Division of Medicinal Chemistry and Pharmacognosy, College of Pharmacy, The Ohio State University , Columbus, Ohio 43210, United States.
J Nat Prod. 2014 Jun 27;77(6):1494-504. doi: 10.1021/np5002785. Epub 2014 Jun 12.
Two new (1 and 2) and four known arylnaphthalene lignan lactones (3-6) were isolated from different plant parts of Phyllanthus poilanei collected in Vietnam, with two further known analogues (7 and 8) being prepared from phyllanthusmin C (4). The structures of the new compounds were determined by interpretation of their spectroscopic data and by chemical methods, and the structure of phyllanthusmin D (1) was confirmed by single-crystal X-ray diffraction analysis. Several of these arylnaphthalene lignan lactones were cytotoxic toward HT-29 human colon cancer cells, with compounds 1 and 7-O-[(2,3,4-tri-O-acetyl)-α-L-arabinopyranosyl)]diphyllin (7) found to be the most potent, exhibiting IC50 values of 170 and 110 nM, respectively. Compound 1 showed activity when tested in an in vivo hollow fiber assay using HT-29 cells implanted in immunodeficient NCr nu/nu mice. Mechanistic studies showed that this compound mediated its cytotoxic effects by inducing tumor cell apoptosis through activation of caspase-3, but it did not inhibit DNA topoisomerase IIα activity.
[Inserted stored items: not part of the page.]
(** A flush leaves nothing behind. *)
Lemma Flush_speaks c : talking c -> speaks c (Flush c).1 [] /\ w_bytes (Flush c).1 = [].
Proof using Type*.
  intros Hc. pose proof (flushLocked_reliable c) as He.
  pose proof (flushLocked_ok c (ok_wr _ (tk_ok _ Hc))) as Hf. unfold Flush.
  destruct (flushLocked c) as [c' e]. cbn [fst snd] in *. subst e. destruct Hf as (Hs & Hw & _).
  split; [by apply sends_speaks|by apply Hw].
Qed.

Lemma speaks_line_state c c' xs : speaks c c' xs -> line_state c -> line_state c'.
Proof using Type.
  intros [[[Hok _ _] _ _] [_ _ _ _ Hb Hs _ _ _ _ _ Hn]] [].
  split; [done|by rewrite Hs|by rewrite Hb|by rewrite Hb|]. rewrite Hs. by eapply calm_writes.
Qed.

Lemma speaks_ahead c c' xs : speaks c c' xs -> ahead c' = ahead c.
Proof using Type.
  intros [_ [_ Hp _ _ Hb _ _ _ _ _ Hin _]]. unfold ahead, decoded. by rewrite Hb, Hp, Hin.
Qed.

Lemma speaks_tight c c' xs : speaks c c' xs -> tight c -> tight c'.
Proof using Type.
  intros [_ [_ Hp _ _ Hb _ _ _ _ _ Hin _]] [Hbr Hs Hq].
  split; [done|by rewrite Hp, Hin|]. unfold next_lf_at_once in *. by rewrite Hb, Hp, Hin.
Qed.

(** *** Listening *)

Context (measure : N -> nat) (Hnet : ends measure).
Lemma task_step_moves w t plen nr err todo w' :
  get_pc w t = Some (ReadTasks plen nr err todo) -> pc_ok (ReadTasks plen nr err todo) ->
  task_step w t plen nr err todo = Some w' ->
  exists p', moves w t (ReadTasks plen nr err todo) w' p'.
Proof using Type.
  intros Hp [Hplen Hok] E. destruct todo as [|a todo]; [done|].
  assert (Hgo : forall todo' w1, Forall not_begun todo' -> (forall t', get_pc w1 t' = get_pc w t') ->
    writeMu w1 = writeMu w -> readMu w1 = readMu w ->
    match a with TReply st _ _ => stage_holds st | _ => false end = false ->
    moves w t (ReadTasks plen nr err (a :: todo))
      (set_pc w1 t (ReadTasks plen nr err todo')) (ReadTasks plen nr err todo')).
  { intros todo' w1 Hf Hpc Hw Hr Ha. apply moves_to; try done.
    - by split; [|apply todo_ok].
    - left. split; [done|]. rewrite idle_head by done. by destruct a.
    - by left. }
  destruct a as [ce|st command opt| |e|e|sn]; cbn [task_step] in E.
  - destruct (_ && _); [|destruct (_ && _)].
    1-2: simplify_eq; eexists; apply Hgo; try done; by repeat constructor.
    destruct (Handle _ _ _) as [n [resp changed]]. simplify_eq. eexists. apply Hgo; try done.
    apply Forall_app_2; [by destruct (negb _); repeat constructor|].
    by apply Forall_app_2; [destruct changed; repeat constructor|constructor].
  - destruct (send_step w t st (SCommand command opt)) as [[w1 r]|] eqn:Es; [|done]. simplify_eq/=.
    destruct (send_step_locks _ _ _ _ _ _ Es) as (Hpc & Hr & Hl & Hst).
    destruct r as [st'|e]; eexists.
    + apply moves_to; try done. by left.
    + apply moves_to; try done; [by split; [|apply todo_ok]|rewrite (idle_head plen nr err todo) by done; exact Hl|by left].
  - simplify_eq. eexists. by apply Hgo.
  - destruct (closed _); [simplify_eq; eexists; by apply Hgo|].
    destruct (events _) as [es|]; [|simplify_eq; eexists; by apply Hgo].
    case_bool_decide; simplify_eq; eexists; apply Hgo; try done. by constructor.
  - destruct (events _) as [[|? es]|]; simplify_eq; eexists; by apply Hgo.
  - simplify_eq. eexists. apply Hgo; try done. by constructor.
Qed.

Lemma close_step_moves w t k w' :
  get_pc w t = Some (Closing k) -> close_step w t k = Some w' ->
  exists p', moves w t (Closing k) w' p'.
Proof using Type.
  intros Hp E. destruct k; cbn [close_step] in E.
  - destruct (send_step w t st SFlush) as [[w1 r]|] eqn:Es; [|done]. simplify_eq/=.
    destruct (send_step_locks _ _ _ _ _ _ Es) as (Hpc & Hr & Hl & Hst).
    destruct r; eexists; apply moves_to; try done; by left.
  - destruct (eventDone _); simplify_eq; goto_tac.
  - destruct (disp w); simplify_eq; goto_tac.
  - unfold lock_read in E. destruct (readMu w) eqn:Er; [done|]. simplify_eq/=.
    eexists. apply moves_to; try done; [by left|]. right. left. by rewrite Er.
  - destruct (RingBuf.Free _ _). simplify_eq. goto_tac.
  - simplify_eq. eexists. apply moves_to; try done; [by left|]. by right; right.
  - unfold lock_write in E. destruct (writeMu w) eqn:Er; [done|]. simplify_eq/=.
    eexists. apply moves_to; try done; [|by left]. right. left. by rewrite Er.
  - destruct (StaticBuf.Free _ _). simplify_eq. goto_tac.
  - simplify_eq. eexists. apply moves_to; try done; [|by left]. by right; right.
  - simplify_eq. goto_tac.
  - destruct (net_Close _). simplify_eq. goto_tac.
Qed.

Lemma pc_step_moves w t p w' :
  get_pc w t = Some p -> pc_ok p -> pc_step w t p = Some w' -> exists p', moves w t p w' p'.
Proof using Type.
  intros Hp Hok E. destruct p as [|st o|plen|plen|plen|plen|plen nr err todo|res| |k]; cbn [pc_step] in E.
  - done.
  - destruct (send_step w t st o) as [[w1 r]|] eqn:Es; [|done]. simplify_eq/=.
    destruct (send_step_locks _ _ _ _ _ _ Es) as (Hpc & Hr & Hl & Hst).
    destruct r; eexists; apply moves_to; try done; by left.
  - destruct (closed _); simplify_eq; goto_tac.
  - unfold lock_read in E. destruct (readMu w) eqn:Er; [done|]. simplify_eq/=.
    eexists. apply moves_to; try done; [by left|]. right. left. by rewrite Er.
  - destruct (0 <? _); simplify_eq; [by eapply take_queued_moves|goto_tac].
  - done.
  - destruct todo as [|a todo]; [|by eapply task_step_moves].
    simplify_eq. unfold read_finish. destruct err as [e|].
    + destruct (0 <? _); [by eapply take_queued_moves|]. destruct (errors_Is e EOF); goto_tac.
    + destruct (nr =? 0); [goto_tac|]. destruct (0 <? _); [by eapply take_queued_moves|goto_tac].
  - simplify_eq. eexists. apply moves_to; try done; [by left|]. by right; right.
  - destruct (closed _); simplify_eq; goto_tac.
  - by eapply close_step_moves.
Qed.

(** ** The locks in every reachable state *)

Record locks_ok w : Prop := {
  lk_pc t p : get_pc w t = Some p -> pc_ok p;
  lk_write : lock_ok w (writeMu w) holds_write;
  lk_read : lock_ok w (readMu w) holds_read
}.

Lemma lock_ok_moves w w' t p p' o o' (holds : pc -> bool) :
  lock_ok w o holds -> get_pc w t = Some p ->
  (forall t', get_pc w' t' = if decide (t' = t) then Some p' else get_pc w t') ->
  lock_moves t o o' (holds p) (holds p') -> lock_ok w' o' holds.
Proof using Type.
  intros Hok Hp Hpc Hl t'. rewrite Hpc.
  assert (Hme : o = Some t <-> holds p = true).
  { rewrite (Hok t). split; [|eauto]. intros (q & Hq & Hh). by simplify_eq. }
  assert (Hth : t' <> t -> o = Some t' <-> exists q, get_pc w t' = Some q /\ holds q = true) by (intros _; apply Hok).
  destruct Hl as [(-> & E)|[(-> & -> & E & E')|(E & -> & E')]]; case_decide as Ht; subst; try (by apply Hth).
  - rewrite Hme, <- E. split; [by eauto|]. by intros (q & [= <-] & ?).
  - split; [by eauto|done].
  - rewrite <- Hth by done. split; congruence.
  - split; [done|]. intros (q & [= <-] & ?). congruence.
  - rewrite <- Hth by done. split; [done|]. apply Hme in E. congruence.
Qed.

Lemma moves_locks w t p w' p' :
  locks_ok w -> get_pc w t = Some p -> moves w t p w' p' -> locks_ok w'.
Proof using Type.
  intros [Hpc Hw Hr] Hp [Mok Mpc Mw Mr]. split.
  - intros t' q. rewrite Mpc. case_decide; [by intros [= <-]|]. apply Hpc.
  - by eapply lock_ok_moves.
  - by eapply lock_ok_moves.
Qed.

(** A step that leaves the goroutines that run an operation where they are. *)
Lemma locks_ok_same w w' :
  locks_ok w -> writeMu w' = writeMu w -> readMu w' = readMu w ->
  (forall t p, p <> Idle -> get_pc w' t = Some p <-> get_pc w t = Some p) -> locks_ok w'.
Proof using Type.
  intros [Hpc Hw Hr] Ew Er Hsame.
  assert (Hl : forall o (holds : pc -> bool), holds Idle = false -> lock_ok w o holds -> lock_ok w' o holds).
  { intros o holds Hi Hok t. rewrite (Hok t).
    split; intros (q & Hq & Hh); exists q; (split; [|done]); apply Hsame; congruence || done. }
  split; [|rewrite Ew; by apply Hl|rewrite Er; by apply Hl].
  intros t p Hp. assert (Hne : p = Idle \/ p <> Idle) by (destruct p; first [by left|by right]).
  destruct Hne as [->|Hne]; [done|]. apply Hsame in Hp; eauto.
Qed.

(** The goroutine that a step belongs to. *)
Definition actor (l : label) : option tid :=
  match l with Call t _ | Step t | NetReturns t => Some t | _ => None end.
从越南采集的 Phyllanthus poilanei 的不同植物部分中分离得到了两个新的(1 和 2)和四个已知的芳基萘木脂素内酯(3-6),并从 phyllanthusmin C(4)制备了另外两个已知类似物(7 和 8)。通过解析其光谱数据和化学方法确定了新化合物的结构,并且通过单晶 X 射线衍射分析确定了 phyllanthusmin D(1)的结构。这些芳基萘木脂素内酯中的几种对 HT-29 人结肠癌细胞具有细胞毒性,化合物 1 和 7-O-[(2,3,4-三-O-乙酰基)-α-L-阿拉伯吡喃糖基)]二菲林(7)表现出最强的活性,IC50 值分别为 170 和 110 nM。在使用植入免疫缺陷 NCr nu/nu 小鼠的 HT-29 细胞的体内中空纤维测定中,化合物 1 显示出活性。机制研究表明,该化合物通过激活 caspase-3 诱导肿瘤细胞凋亡来介导其细胞毒性作用,但它不抑制 DNA 拓扑异构酶 IIα 活性。